The Association For Los Angeles Deputy Sheriffs (ALADS) and the Los Angeles Police Protective League (LAPPL) each contributed $2 million to the PAC funding the measure.

At the end of 2018, the California Correctional Peace Officers Association (CCPOA) also put $2 million into the Keep California Safe PAC. A month later, the union’s new president, Kurt Stoetzl, asked the PAC to return the money. “This contribution was made by our past president in the final hours of his term,” Stoetzl wrote in a letter to the PAC. “This contribution was made without the new leadership of CCPOA having the opportunity to evaluate the proposed initiative, to determine if the goals of your Issues Committee, and the initiative, are in step in the goals of CCPOA.”

While Prop. 20 was introduced and funded by law enforcement organizations, it is opposed by the Chief Probation Officers of California, as well as CCPOA and other unions and labor groups, according to Crime Survivors for Safety and Justice.

Los Angeles District Attorney Jackie Lacey, who is facing a fight for reelection against a candidate with a more left-leaning platform, announced her opposition to the measure late last month, as well, despite having opposed the very laws Prop. 20 would water down.

Prop. 20 is also opposed by major civil rights and justice organizations that continue to call for state and local leaders to prioritize community health over punishment.

The League of Women Voters, too, supports a “no” vote.

In their letter to the state’s mayors of the 13 largest cities, the crime survivor organizations note that all the savings from state-level reforms has allowed for the “creation of more than a dozen trauma recovery centers up and down the state that provide victims the wrap around services needed to recover.”

The groups note that while one-third of Californian residents have survived a crime in the last decade, too few “received the help they needed to recover” from the after effects of the crime. “Evidence has also shown us that zeroing in on community health, not incarceration, more effectively prevents crime.”

Passage of Proposition 20 would mean as many as 10,000 more people could end up in California prisons and jails, undermining the key pathway California lawmakers have used to reallocate resources from incarceration to local safety solutions,” according to the survivor groups. “Passage of Proposition 20 would also defund Trauma Recovery Centers, which primarily serve people of color and are critical lifelines for survivors of violence.”

“We cannot and must not turn back the clock,” the organizers write in the letter, sent to the mayors of Los Angeles, San Diego, San Jose, San Francisco, Fresno, Sacramento, Long Beach, Oakland, Bakersfield, Anaheim, Riverside, Santa Ana and Stockton.

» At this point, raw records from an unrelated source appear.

(* ===== verification/Registry.v ===== *)
(** * The registry interface and the Predictor CR registry

    pkg/predictor_source/predictor_source.go and predictor_registry.go. The
    controllers reach every source of Predictors through the PredictorRegistry
    interface; [PredictorRegistry] is its record of operations and
    [RegistryLaws] what the controllers' theorems rely on. *)

From S2P Require Import Prelude GoStrings Types.
From Stdlib Require Import Ascii.

(** ** Source prefixes *)

(** [i] is -1 (here [None]) or the index of the last underscore. *)
Definition ResolveSource (nn : NamespacedName) (defaultSource : string)
  : exec (NamespacedName * string) :=
  let namespace := Namespace nn in
  let i := LastIndex namespace "_" in
  ns ← slice namespace (match i with Some j => S j | None => 0 end)
             (String.length namespace);
  let nn := mkNN ns (Name nn) in
  match i with
  | None | Some 0 => Ret (nn, defaultSource)
  | Some j => src ← slice namespace 0 j; Ret (nn, src)
  end.

(** ** The interface *)

(** A predicate passed to Find may update variables of its caller (getPVCs
    collects names): it takes and returns that state. *)
Record PredictorRegistry := mkRegistry {
  reg_Get : NamespacedName → exec (result error (option Predictor));
  reg_Find : ∀ {St : Type}, string → (St → Predictor → exec (St * bool)) → St →
             exec (St * result error bool);
  reg_UpdateStatus : Predictor → result error bool;
  reg_GetSourceName : string
}.

(** The range loop of every Find: stop at the first match. *)
Fixpoint find_loop {St A : Type} (visit : St → A → exec (St * bool)) (s : St)
    (items : list A) : exec (St * bool) :=
  match items with
  | [] => Ret (s, false)
  | x :: rest =>
      '(s', found) ← visit s x;
      if found : bool then Ret (s', true) else find_loop visit s' rest
  end.

(** What the clients rely on: Get answers with the object it was asked for, and
    Find does not overlook what Get sees. The predicate of the second law does
    not depend on the status, which Find need not fill in. *)
Class RegistryLaws (r : PredictorRegistry) := {
  get_name n p :
    reg_Get r n = Ret (Ok (Some p)) →
    mkNN (om_Namespace (p_Meta p)) (om_Name (p_Meta p)) = n;
  find_complete n p (f : unit → Predictor → exec (unit * bool)) :
    reg_Get r n = Ret (Ok (Some p)) →
    (∀ q st, f tt (set_Status st q) = f tt q) →
    f tt p = Ret (tt, true) →
    match reg_Find r (Namespace n) f tt with
    | Ret (_, Ok b) => b = true
    | _ => True
    end
}.

(** ** PredictorCRRegistry *)

(** The Kubernetes client, as far as the registries use it: reads from the
    informer cache and a status write. *)
Record ObjectClient (O : Type) := mkClient {
  cl_Get : NamespacedName → result error O;
  cl_List : string → result error (list O);
  cl_StatusUpdate : O → option error
}.
Arguments mkClient {O} _ _ _.
Arguments cl_Get {O} _ _.
Arguments cl_List {O} _ _.
Arguments cl_StatusUpdate {O} _ _.

(** The informer cache answers Get and List from one snapshot: an object found
    by name has that name and is part of its namespace's list. *)
Class ClientLaws {O} (name_of : O → NamespacedName) (c : ObjectClient O) := {
  cl_get_name n o : cl_Get c n = Ok o → name_of o = n;
  cl_get_listed n o l : cl_Get c n = Ok o → cl_List c (Namespace n) = Ok l → o ∈ l
}.

Definition predictor_nn (p : Predictor) : NamespacedName :=
  mkNN (om_Namespace (p_Meta p)) (om_Name (p_Meta p)).

Section CRRegistry.
Variable Client : ObjectClient Predictor.

Definition PredictorCRRegistry_Get (name : NamespacedName)
  : exec (result error (option Predictor)) :=
  match cl_Get Client name with
  | Err e => Ret (Err e)
  | Ok p => Ret (Ok (Some p))
  end.

Definition PredictorCRRegistry_Find {St : Type} (namespace : string)
    (predicate : St → Predictor → exec (St * bool)) (s : St)
  : exec (St * result error bool) :=
  match cl_List Client namespace with
  | Err e => Ret (s, Err e)
  | Ok items =>
      r ← find_loop predicate s items;
      Ret (r.1, Ok r.2)
  end.

Definition PredictorCRRegistry_UpdateStatus (predictor : Predictor) : result error bool :=
  match cl_StatusUpdate Client predictor with
  | Some e => if IsConflict e then Ok false else Err e
  | None => Ok true
  end.

Definition PredictorCRRegistry_GetSourceName : string := "Predictor".

Definition PredictorCRRegistry : PredictorRegistry :=
  mkRegistry PredictorCRRegistry_Get (@PredictorCRRegistry_Find)
             PredictorCRRegistry_UpdateStatus PredictorCRRegistry_GetSourceName.
End CRRegistry.

(** ** Lemmas *)

(** A loop that visits an element satisfying a state-independent visit stops
    with a match (or panics before it gets there). *)
Lemma find_loop_complete {A : Type} (visit : unit → A → exec (unit * bool)) items x :
  x ∈ items → visit tt x = Ret (tt, true) →
  match find_loop visit tt items with Ret (_, b) => b = true | Panic => True end.
Proof.
  induction 1 as [x l|x y l Hin IH]; intros Hx; simpl.
  - by rewrite Hx.
  - destruct (visit tt y) as [[[] b]|]; simpl; [|done].
    destruct b; [done|]. by apply IH.
Qed.

#[export] Instance PredictorCRRegistry_laws Client :
  ClientLaws predictor_nn Client → RegistryLaws (PredictorCRRegistry Client).
Proof.
  intros HC. split; simpl.
  - unfold PredictorCRRegistry_Get. intros n p.
    destruct (cl_Get Client n) eqn:E; [|done]. intros [= <-].
    by apply (cl_get_name (name_of := predictor_nn) n _ E).
  - unfold PredictorCRRegistry_Get, PredictorCRRegistry_Find. intros n p f.
    destruct (cl_Get Client n) eqn:E; [|done]. intros [= <-] _ Hf.
    destruct (cl_List Client (Namespace n)) as [items|] eqn:El; [|done].
    pose proof (find_loop_complete f items _ (cl_get_listed (name_of := predictor_nn) _ _ _ E El) Hf) as Hl.
    destruct (find_loop f tt items) as [[[] b]|]; done.
Qed.

(** ResolveSource on a prefixed name: the inverse of [prefixName]. *)
Lemma ResolveSource_prefixed src ns name d :
  src ≠ "" → has_char "_"%char ns = false →
  ResolveSource (mkNN (src +:+ "_" +:+ ns) name) d = Ret (mkNN ns name, src).
Proof.
  intros Hsrc Hns. unfold ResolveSource. cbn [Namespace Name].
  change (src +:+ "_" +:+ ns) with (src +:+ String "_" ns).
  rewrite LastIndex_char_app by done.
  change (src +:+ String "_" ns) with (src +:+ "_" +:+ ns).
  rewrite (str_app_assoc src "_" ns).
  replace (S (String.length src)) with (String.length (src +:+ "_"))
    by (rewrite str_length_app; simpl; lia).
  rewrite slice_from_app. simpl.
  rewrite <- str_app_assoc.
  rewrite slice_ok by (rewrite ?str_length_app; lia).
  destruct src; [done|]. simpl. rewrite str_take_app. done.
Qed.

(** A namespace without underscore, which is every Kubernetes namespace, belongs
    to the default source. *)
Lemma ResolveSource_plain ns name d :
  has_char "_"%char ns = false →
  ResolveSource (mkNN ns name) d = Ret (mkNN ns name, d).
Proof.
  intros Hns. unfold ResolveSource. cbn [Namespace Name].
  rewrite LastIndex_char_None by done.
  rewrite slice_ok by lia. simpl. rewrite Nat.sub_0_r, str_take_all. done.
Qed.

Lemma LastIndex_bound s c i :
  LastIndex s (String c "") = Some i → S i ≤ String.length s.
Proof.
  revert i. induction s as [|d s IH]; intros i; simpl; [done|].
  destruct (LastIndex s (String c "")) as [j|] eqn:E.
  - intros [= <-]. specialize (IH j eq_refl). lia.
  - destruct (ascii_dec c d); [|done]. destruct s; intros [= <-]; simpl; lia.
Qed.

(** ResolveSource never slices out of range. *)
Lemma ResolveSource_total nn d : ∃ r, ResolveSource nn d = Ret r.
Proof.
  destruct nn as [ns name]. unfold ResolveSource. cbn [Namespace Name].
  destruct (LastIndex ns "_") as [i|] eqn:E.
  - apply LastIndex_bound in E. rewrite !slice_ok by lia. simpl.
    destruct i; by eexists.
  - rewrite slice_ok by lia. by eexists.
Qed.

Stockton Mayor Michael Tubbs, Sacramento Mayor Darrell Steinberg, and Oakland Mayor Libby Schaaf responded quickly, assuring their opposition to the proposition.


This story was updated on Sept. 15, 2020, at 9:00 a.m., to clarify the position of the California Correctional Peace Officers Association with regard to Proposition 20.

5 Comments

  • “The measure is funded by the Association For Los Angeles Deputy Sheriffs (ALADS), the Los Angeles Police Protective League (LAPPL), the California Correctional Peace Officers Association, and other groups.

    While Prop. 20 was introduced and funded by law enforcement organizations, it is opposed by the California Correctional Peace Officers Association”

    This is confusing to me. Is the CCPOA funding the measure and opposing it simultaneously?

  • Good catch. Thank you. CCPOA’s former president sent $2 million to the PAC during his final days as prez, and the next month, the new president asked for the money back.

  • So CCPOA’s asked for two million back as they entered contract negotiations with the Gov who is, of course opposed to the measure. The State Police Unions we bought off by the last Gov with wages and perks to support reform or at least not fight them. Seems more of the same is happening. Police Unions, District Attorney’s and Victims groups are the main supporters for making commonsense changes to previous measures. Remember Law Enforcement are victims as well. This week has certainly demonstrated that. They are partnering with others to express their opinions.